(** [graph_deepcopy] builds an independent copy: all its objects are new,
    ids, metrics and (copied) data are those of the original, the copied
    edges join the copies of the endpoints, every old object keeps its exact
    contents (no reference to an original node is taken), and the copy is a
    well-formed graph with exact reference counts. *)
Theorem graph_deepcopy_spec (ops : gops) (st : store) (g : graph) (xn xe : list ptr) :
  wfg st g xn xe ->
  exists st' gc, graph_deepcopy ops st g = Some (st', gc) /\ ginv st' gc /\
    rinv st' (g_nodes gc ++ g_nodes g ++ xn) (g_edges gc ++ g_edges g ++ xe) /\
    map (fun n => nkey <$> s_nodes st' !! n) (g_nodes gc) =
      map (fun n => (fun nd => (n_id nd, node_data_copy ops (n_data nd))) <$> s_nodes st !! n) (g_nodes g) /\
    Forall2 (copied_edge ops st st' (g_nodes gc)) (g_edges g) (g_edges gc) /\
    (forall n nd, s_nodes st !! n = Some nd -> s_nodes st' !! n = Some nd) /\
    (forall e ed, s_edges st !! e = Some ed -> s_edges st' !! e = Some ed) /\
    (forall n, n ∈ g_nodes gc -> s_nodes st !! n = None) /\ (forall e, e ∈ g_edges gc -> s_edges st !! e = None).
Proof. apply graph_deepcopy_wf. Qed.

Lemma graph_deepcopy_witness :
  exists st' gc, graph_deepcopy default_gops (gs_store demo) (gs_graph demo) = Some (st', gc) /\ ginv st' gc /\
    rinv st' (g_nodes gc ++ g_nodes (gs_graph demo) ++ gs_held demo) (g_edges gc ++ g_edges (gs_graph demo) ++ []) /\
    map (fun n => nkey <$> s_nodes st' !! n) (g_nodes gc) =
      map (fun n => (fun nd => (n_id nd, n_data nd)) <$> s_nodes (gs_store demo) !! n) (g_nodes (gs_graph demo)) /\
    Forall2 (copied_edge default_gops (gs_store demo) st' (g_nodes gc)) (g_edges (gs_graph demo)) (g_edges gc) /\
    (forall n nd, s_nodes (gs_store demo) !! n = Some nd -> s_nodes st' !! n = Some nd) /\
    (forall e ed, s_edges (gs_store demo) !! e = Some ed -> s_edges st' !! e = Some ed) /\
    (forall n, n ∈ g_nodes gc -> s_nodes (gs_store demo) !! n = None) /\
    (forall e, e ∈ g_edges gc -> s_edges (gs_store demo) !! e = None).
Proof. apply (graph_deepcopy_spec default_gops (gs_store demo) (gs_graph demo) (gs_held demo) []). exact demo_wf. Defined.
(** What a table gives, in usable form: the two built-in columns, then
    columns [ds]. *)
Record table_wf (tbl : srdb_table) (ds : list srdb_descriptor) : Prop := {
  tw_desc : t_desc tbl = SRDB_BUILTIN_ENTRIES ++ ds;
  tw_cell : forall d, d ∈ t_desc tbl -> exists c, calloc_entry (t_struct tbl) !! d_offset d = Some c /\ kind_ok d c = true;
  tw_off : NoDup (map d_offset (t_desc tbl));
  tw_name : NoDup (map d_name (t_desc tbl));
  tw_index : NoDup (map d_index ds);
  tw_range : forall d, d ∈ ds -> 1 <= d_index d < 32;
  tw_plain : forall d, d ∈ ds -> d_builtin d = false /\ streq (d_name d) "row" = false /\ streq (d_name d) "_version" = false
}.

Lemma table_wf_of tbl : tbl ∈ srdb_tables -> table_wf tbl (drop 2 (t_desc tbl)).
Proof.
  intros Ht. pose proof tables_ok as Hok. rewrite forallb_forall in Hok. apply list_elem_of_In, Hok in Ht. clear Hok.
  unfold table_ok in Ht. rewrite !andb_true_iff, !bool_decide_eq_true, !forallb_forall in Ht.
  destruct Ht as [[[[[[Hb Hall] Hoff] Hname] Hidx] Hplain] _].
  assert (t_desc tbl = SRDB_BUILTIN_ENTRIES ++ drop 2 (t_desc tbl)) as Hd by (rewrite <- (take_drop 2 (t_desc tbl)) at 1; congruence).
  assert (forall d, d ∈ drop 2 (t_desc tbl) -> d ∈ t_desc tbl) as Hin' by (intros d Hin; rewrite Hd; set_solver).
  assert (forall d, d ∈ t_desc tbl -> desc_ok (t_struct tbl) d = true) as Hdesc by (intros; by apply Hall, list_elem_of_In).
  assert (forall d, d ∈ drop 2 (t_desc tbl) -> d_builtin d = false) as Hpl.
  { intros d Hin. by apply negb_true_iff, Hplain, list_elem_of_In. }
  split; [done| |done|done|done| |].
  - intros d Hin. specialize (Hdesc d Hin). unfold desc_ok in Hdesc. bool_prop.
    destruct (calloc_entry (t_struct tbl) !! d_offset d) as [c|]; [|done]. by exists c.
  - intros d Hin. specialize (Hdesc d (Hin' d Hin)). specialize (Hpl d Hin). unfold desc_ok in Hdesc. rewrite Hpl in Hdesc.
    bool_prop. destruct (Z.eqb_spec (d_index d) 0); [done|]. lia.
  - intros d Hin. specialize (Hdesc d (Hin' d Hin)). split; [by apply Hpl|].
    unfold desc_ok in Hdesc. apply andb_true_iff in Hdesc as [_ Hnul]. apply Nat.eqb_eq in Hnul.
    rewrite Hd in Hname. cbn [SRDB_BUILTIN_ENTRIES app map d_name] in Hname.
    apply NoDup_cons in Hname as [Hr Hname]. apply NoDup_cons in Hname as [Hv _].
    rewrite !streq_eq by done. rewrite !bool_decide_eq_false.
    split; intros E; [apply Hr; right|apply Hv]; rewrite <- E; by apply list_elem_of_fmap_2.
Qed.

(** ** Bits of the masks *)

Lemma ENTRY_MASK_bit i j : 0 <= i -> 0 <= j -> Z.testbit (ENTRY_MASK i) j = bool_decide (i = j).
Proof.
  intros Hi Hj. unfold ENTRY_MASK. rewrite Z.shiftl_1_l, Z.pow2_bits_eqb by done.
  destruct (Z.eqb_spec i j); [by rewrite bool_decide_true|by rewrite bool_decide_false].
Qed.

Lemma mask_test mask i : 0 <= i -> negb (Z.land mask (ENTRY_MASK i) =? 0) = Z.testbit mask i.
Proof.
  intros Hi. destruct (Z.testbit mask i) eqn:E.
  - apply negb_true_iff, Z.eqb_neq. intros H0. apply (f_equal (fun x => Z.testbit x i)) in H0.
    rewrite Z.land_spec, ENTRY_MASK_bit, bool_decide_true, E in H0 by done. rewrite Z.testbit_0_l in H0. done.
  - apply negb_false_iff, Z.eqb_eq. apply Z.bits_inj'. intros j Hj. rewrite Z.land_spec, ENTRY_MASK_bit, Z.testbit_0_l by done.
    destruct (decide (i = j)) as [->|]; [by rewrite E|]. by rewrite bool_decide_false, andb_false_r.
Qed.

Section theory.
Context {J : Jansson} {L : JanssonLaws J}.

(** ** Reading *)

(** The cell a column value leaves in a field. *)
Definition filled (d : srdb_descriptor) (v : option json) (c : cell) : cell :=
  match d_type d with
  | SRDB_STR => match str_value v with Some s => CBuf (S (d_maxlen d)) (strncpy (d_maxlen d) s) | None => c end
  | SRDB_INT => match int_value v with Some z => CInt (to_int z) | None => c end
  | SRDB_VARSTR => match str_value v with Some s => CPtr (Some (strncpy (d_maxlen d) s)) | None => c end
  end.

• _EXERCISE DIRECTIONS_
Reproduce exactly, and with no other material, the lines between those holding "Lemma table_wf_of tbl" and "- intros d Hin. specialize (Hdesc d Hin).", inclusive.

• _EXERCISE ANSWER_
Lemma table_wf_of tbl : tbl ∈ srdb_tables -> table_wf tbl (drop 2 (t_desc tbl)).
Proof.
  intros Ht. pose proof tables_ok as Hok. rewrite forallb_forall in Hok. apply list_elem_of_In, Hok in Ht. clear Hok.
  unfold table_ok in Ht. rewrite !andb_true_iff, !bool_decide_eq_true, !forallb_forall in Ht.
  destruct Ht as [[[[[[Hb Hall] Hoff] Hname] Hidx] Hplain] _].
  assert (t_desc tbl = SRDB_BUILTIN_ENTRIES ++ drop 2 (t_desc tbl)) as Hd by (rewrite <- (take_drop 2 (t_desc tbl)) at 1; congruence).
  assert (forall d, d ∈ drop 2 (t_desc tbl) -> d ∈ t_desc tbl) as Hin' by (intros d Hin; rewrite Hd; set_solver).
  assert (forall d, d ∈ t_desc tbl -> desc_ok (t_struct tbl) d = true) as Hdesc by (intros; by apply Hall, list_elem_of_In).
  assert (forall d, d ∈ drop 2 (t_desc tbl) -> d_builtin d = false) as Hpl.
  { intros d Hin. by apply negb_true_iff, Hplain, list_elem_of_In. }
  split; [done| |done|done|done| |].
  - intros d Hin. specialize (Hdesc d Hin). unfold desc_ok in Hdesc. bool_prop.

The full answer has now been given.